いつの間にか雷光虫が周りに飛んでおり、それはハンターとモミジを護るかのように密猟者の前に立ちふさがった。

 「来るな……来ちゃいけない!」

それの怒り狂った咆哮を最後に、ハンターの意識はそこで途絶えた。
慌ててモミジは彼に駆け寄り、その懐からいにしえの秘薬を取り出した。

 「そんな馬鹿な、十人のハンターを―――全て屠ってきたというのか!」

目映いほどの蒼白い電撃を纏ったそれは、血塗れの口吻を再び密猟者に向けた。
彼も決して無傷ではない。甲殻の至る所は傷つき、一部からは血が流れ出していた。その純白の毛も―――全て彼のものかは不明だが―――血の色に染まっているところがある。

ジンオウガは密猟者をねめつけるように歩いてくると、予備動作もなしにいきなりその凶器である腕を密猟者へと叩きつけた。
電撃が掌から迸るその様はまさに死への引導を手渡してやろうとしているかのようだ。
密猟者等は辛うじて避けきったらしいのだが、その勢いで鍾乳柱が崩れ落ちる。彼らはもうプライドも何もかもかなぐり捨てて悲鳴を上げて洞窟から逃げ出した。ジンオウガもその後を追っていく。
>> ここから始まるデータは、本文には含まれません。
(** C5. [isTimeVarying] is true exactly when the aggregate has a unit and
    its first unit is time varying, and [isDirectFeedthrough] is true exactly
    when it has a unit and its first unit has direct feedthrough; both always
    return, both are false on an aggregate without units, and on an aggregate
    that started with [first] both are the flags of [first], whatever units
    were registered later. *)
Theorem flags_of_first_unit (self : @NArySystem UnitSystem) :
  (isTimeVarying self = Returns true <->
   0 < length (systems_ self) /\
   exists first, systems_ self !! 0 = Some first /\ unit_isTimeVarying first = true)
  /\
  (isDirectFeedthrough self = Returns true <->
   0 < length (systems_ self) /\
   exists first, systems_ self !! 0 = Some first /\ unit_isDirectFeedthrough first = true)
  /\
  (exists varying feedthrough,
     isTimeVarying self = Returns varying /\
     isDirectFeedthrough self = Returns feedthrough)
  /\
  (isTimeVarying (@NArySystem_new UnitSystem) = Returns false /\
   isDirectFeedthrough (@NArySystem_new UnitSystem) = Returns false)
  /\
  (forall first later,
     isTimeVarying (fold_left addSystem later (addSystem NArySystem_new first))
     = Returns (unit_isTimeVarying first) /\
     isDirectFeedthrough (fold_left addSystem later (addSystem NArySystem_new first))
     = Returns (unit_isDirectFeedthrough first)).
Proof.
  unfold isTimeVarying, isDirectFeedthrough. rewrite !first_unit_flag.
  repeat split.
  - destruct (systems_ self); simpl; [done | lia].
  - destruct (systems_ self) as [| first rest]; [done |].
    exists first. split; [done | congruence].
  - intros [_ (first & Hfirst & Hflag)].
    destruct (systems_ self); simplify_eq/=. by rewrite Hflag.
  - destruct (systems_ self); simpl; [done | lia].
  - destruct (systems_ self) as [| first rest]; [done |].
    exists first. split; [done | congruence].
  - intros [_ (first & Hfirst & Hflag)].
    destruct (systems_ self); simplify_eq/=. by rewrite Hflag.
  - eauto.
  - rewrite first_unit_flag, systems_addSystem_all. done.
  - rewrite first_unit_flag, systems_addSystem_all. done.
Qed.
モミジが引き続き主の手当をしていると、洞窟の外から身の毛もよだつ様な、壮絶な悲鳴が聞こえてきた。
どうせもう助かるまいとは思ったが、モミジが洞窟の入り口から外を伺ってみると、濃い鉄の臭いが漂ってきた。

ジンオウガは彼に背を向けていたが、帯電は先程よりも穏やかになっていた。

 「シリウス……」

そのとき雲の隙間から覗いた月は満月だった。
彼はその金色の光に向かって遠吠えをすると、くるりと身を翻して渓流の奥地へと消えていった。